Addiction Doesn’t Stop with the Addict. One person’s experience of what it is like; Living With A Pain Pill Addict.

Addiction doesn’t stop with the addict.  One person’s experience of what it is like; Living With A Pain Pill Addict.

addiction

When you meet someone with a pain pill addiction for the first time. You most likely are not meeting that person. Or you probably are not meeting who that person is going to be the majority of the time. And actually you may never know who this person really is even in an extended or long-term relationship. This was my experience for several years. I was unaware of the problem for the first 3 to 5 months but soon picked up on the behavior patterns. 

The first thing I realized is, no matter what you say to get them to stop taking these pills, they will find a way to make you think they are going to be ok or that it’s not that big of a problem. In my experience, I soon realized this individual would do anything to get the funds necessary to find these drugs. Money and personal belongings began disappearing on a regular basis. Bills that we both had our names on never got paid. Work for this individual only seemed appropriate if the high was good enough to get through it. Financially, you will be drained living with this person.

And on top of all of this,  you have to deal with the excessive lying. Day in and day out, the lies. You may never know what is actually the truth. And you will find that if any trust ever existed in the relationship , it will disintegrate rapidly. Once I went to my car in the morning and noticed my GPS was gone. I immediately knew it was her and questioned her promptly. Somehow in some way through the tears and constant pleads of innocence, she made me believe it was not her . I thought, well maybe just this time she is telling the truth. After checking with the landlord a few hours later, I quickly learned the painful truth from the complex surveillance cameras. Someone that looked just like my girlfriend and apparently the same addiction removing a GPS from my car. When she finally had to admit to it, she of course said she needed money for pills and was going to pawn it.

Trying to maintain an actual relationship is next to impossible. This individual seemed to have no hobbies, no interest in conversation anymore, and no desire to go do anything . The only thing she could do was sleep. All day. Sleep. And I found myself sitting there wondering what the hell I got myself into. The more we would fight about the addiction the farther away we got from one another. I found myself tired, stressed, and miserable. These situations require professional help. Help that most family and loved ones just don’t have the expertise to give. If you find yourself in this situation, my advice would be to find them help immediately. Encourage the person to do so. Let them know you love them and care and try to avoid bringing up the fact they have a serious problem. That tends to cause even more conflict.
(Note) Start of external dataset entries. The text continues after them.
(* ===== verification/StoppableWorkers.v ===== *)
(** * Groups of goroutines that can be stopped: [stoppable_workers.go]

    A worker is a number in the list of running ones; that it ends (by itself,
    or because of the context it was given) is a step of its own. [Stop] holds
    the write lock while it waits, so [Add] cannot run in between. *)

From S2P Require Import Prelude.

(** ** State and operations *)

Record StoppableWorkers := mkSW {
  sw_parentDone : bool;            (* the context that ctx is derived from is done *)
  sw_cancelled : bool;             (* cancelFunc was called *)
  sw_locked : bool;                (* a Stop holds mu *)
  sw_workers : list nat;           (* running: the wait group's count is its length *)
  sw_next : nat;
  sw_returned : bool;              (* some Stop has returned *)
}.

(** [NewStoppableWorkers]; [NewBackgroundStoppableWorkers] derives its context
    from one that is never done and adds its workers. *)
Definition NewStoppableWorkers (parentDone : bool) : StoppableWorkers :=
  mkSW parentDone false false [] 0 false.

(** ctx.Err() != nil *)
Definition sw_ctxErr (sw : StoppableWorkers) : bool := sw_parentDone sw || sw_cancelled sw.

(** [Add]; [None]: it waits for the lock. *)
Definition Add (sw : StoppableWorkers) : option StoppableWorkers :=
  if sw_locked sw then None
  else if sw_ctxErr sw then Some sw
  else Some (mkSW (sw_parentDone sw) (sw_cancelled sw) (sw_locked sw) (sw_workers sw ++ [sw_next sw])
               (S (sw_next sw)) (sw_returned sw)).

Definition NewBackgroundStoppableWorkers (workers : nat) : StoppableWorkers :=
  Nat.iter workers (fun sw => default sw (Add sw)) (NewStoppableWorkers false).

(** [Stop], up to the wait for the workers. *)
Definition Stop_begin (sw : StoppableWorkers) : option StoppableWorkers :=
  if sw_locked sw then None
  else if sw_ctxErr sw then
    Some (mkSW (sw_parentDone sw) (sw_cancelled sw) false (sw_workers sw) (sw_next sw) true)
  else Some (mkSW (sw_parentDone sw) true true (sw_workers sw) (sw_next sw) (sw_returned sw)).

(** The end of [Stop], when no worker is left. *)
Definition Stop_end (sw : StoppableWorkers) : option StoppableWorkers :=
  if sw_locked sw && bool_decide (sw_workers sw = [])
  then Some (mkSW (sw_parentDone sw) (sw_cancelled sw) false [] (sw_next sw) true)
  else None.

Inductive wstep : StoppableWorkers -> StoppableWorkers -> Prop :=
  | ws_add sw sw' : Add sw = Some sw' -> wstep sw sw'
  | ws_stop sw sw' : Stop_begin sw = Some sw' -> wstep sw sw'
  | ws_stopped sw sw' : Stop_end sw = Some sw' -> wstep sw sw'
  | ws_worker l1 w l2 sw : sw_workers sw = l1 ++ w :: l2 ->
      wstep sw (mkSW (sw_parentDone sw) (sw_cancelled sw) (sw_locked sw) (l1 ++ l2) (sw_next sw)
                  (sw_returned sw))
  | ws_parent sw :
      wstep sw (mkSW true (sw_cancelled sw) (sw_locked sw) (sw_workers sw) (sw_next sw) (sw_returned sw)).

Definition wreachable : StoppableWorkers -> Prop :=
  reachable (fun sw => sw = NewStoppableWorkers false) wstep.

(** ** Stopping *)

Record winv (sw : StoppableWorkers) : Prop := {
  wi_locked : sw_locked sw = true -> sw_cancelled sw = true;
  wi_stopped : sw_cancelled sw = true -> sw_locked sw = false -> sw_workers sw = [];
  wi_returned : sw_returned sw = true -> sw_ctxErr sw = true /\ sw_locked sw = false;
}.

Lemma wstep_inv sw sw' : winv sw -> wstep sw sw' -> winv sw'.
Proof.
  intros [Hl Hs Hr] Hstep. unfold sw_ctxErr in *.
  destruct Hstep as [sw sw' H|sw sw' H|sw sw' H|l1 w l2 sw Hw|sw].
  - unfold Add, sw_ctxErr in H. destruct sw as [[] [] [] ws n []]; simplify_eq/=; split; naive_solver.
  - unfold Stop_begin, sw_ctxErr in H. destruct sw as [[] [] [] ws n []]; simplify_eq/=; split; naive_solver.
  - unfold Stop_end in H. destruct sw as [p c [] ws n r]; [|done]. simpl in *.
    case_bool_decide; simplify_eq. split; unfold sw_ctxErr; simpl; try done.
    rewrite (Hl eq_refl). by destruct p.
  - split; simpl; [done| |done]. intros Hc Hk. specialize (Hs Hc Hk). rewrite Hs in Hw. by destruct l1.
  - split; unfold sw_ctxErr; simpl; [done|done|]. intros Hret. by destruct (Hr Hret).
Qed.

Lemma wreachable_inv sw : wreachable sw -> winv sw.
Proof.
  apply (invariant_reachable _ wstep winv); [|apply wstep_inv]. intros x ->. by split.
Qed.

(** When a call of Stop has returned, no worker runs and none is added any
    more, except when the context that the group was derived from was done
    before any call of Stop; and a Stop that waits can end once its workers
    have. *)
Theorem stop_returns_after_workers sw :
  wreachable sw ->
  (sw_returned sw = true -> sw_workers sw <> [] -> sw_parentDone sw = true /\ sw_cancelled sw = false) /\
  (sw_returned sw = true -> Add sw = Some sw) /\
  (sw_locked sw = true -> sw_workers sw = [] -> exists sw', Stop_end sw = Some sw' /\ sw_returned sw' = true).
Proof.
  intros [Hl Hs Hr]%wreachable_inv. unfold Add, Stop_end. split_and!.
  - intros Hret Hw. destruct (Hr Hret) as [Hc Hk]. unfold sw_ctxErr in Hc.
    destruct (sw_cancelled sw); [by rewrite Hs in Hw|]. by destruct (sw_parentDone sw).
  - intros Hret. destruct (Hr Hret) as [-> ->]. done.
  - intros -> ->. eexists. by split.
Qed.

(** A group whose parent context is done is not waited for: Stop returns while
    a worker still runs. *)
Theorem stop_after_parent_does_not_wait :
  exists sw, wreachable sw /\ sw_returned sw = true /\ sw_workers sw <> [].
Proof.
  exists (mkSW true false false [0] 1 true). split; [|done].
  exists (NewStoppableWorkers false). split; [done|].
  eapply rtc_l; [apply ws_add; reflexivity|]. eval_state.
  eapply rtc_l; [apply ws_parent|]. eval_state.
  eapply rtc_l; [apply ws_stop; reflexivity|]. apply rtc_refl.
Qed.

Lemma stop_returns_after_workers_witness :
  let sw := mkSW false true true [] 1 false in
  exists sw', Stop_end sw = Some sw' /\ sw_returned sw' = true.
Proof.
  intros sw. apply (stop_returns_after_workers sw); [|reflexivity|reflexivity].
  exists (NewStoppableWorkers false). split; [reflexivity|].
  eapply rtc_l; [apply ws_add; reflexivity|]. eval_state.
  eapply rtc_l; [apply ws_stop; reflexivity|]. eval_state.
  eapply rtc_l; [apply (ws_worker [] 0 []); reflexivity|]. apply rtc_refl.
Defined.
Conflict being a key word. I am a relatively calm, laid back person. However I hate repeating myself and I really despise people who say one thing and do another. This girlfriend of mine did a lot of this. Quite often. To the point where I started to get pissed off and lose my temper. When I would ask questions about bills getting paid the answer was always yes. “Yes I paid that”.   Only to find out its three months behind. I would ask how work was for her only to find out she hasn’t been to work all week. So my calm reactions became loud screaming reactions. This only made things worse. Now she would say I had anger problems and I don’t know how to communicate. She was very good at turning the tables., making me think I was the one with the problem!! So I started to question myself. She made me temporarily insane, is what she did. Her addiction became my problem, and my weight to carry. Luckily, I was able to realize these things.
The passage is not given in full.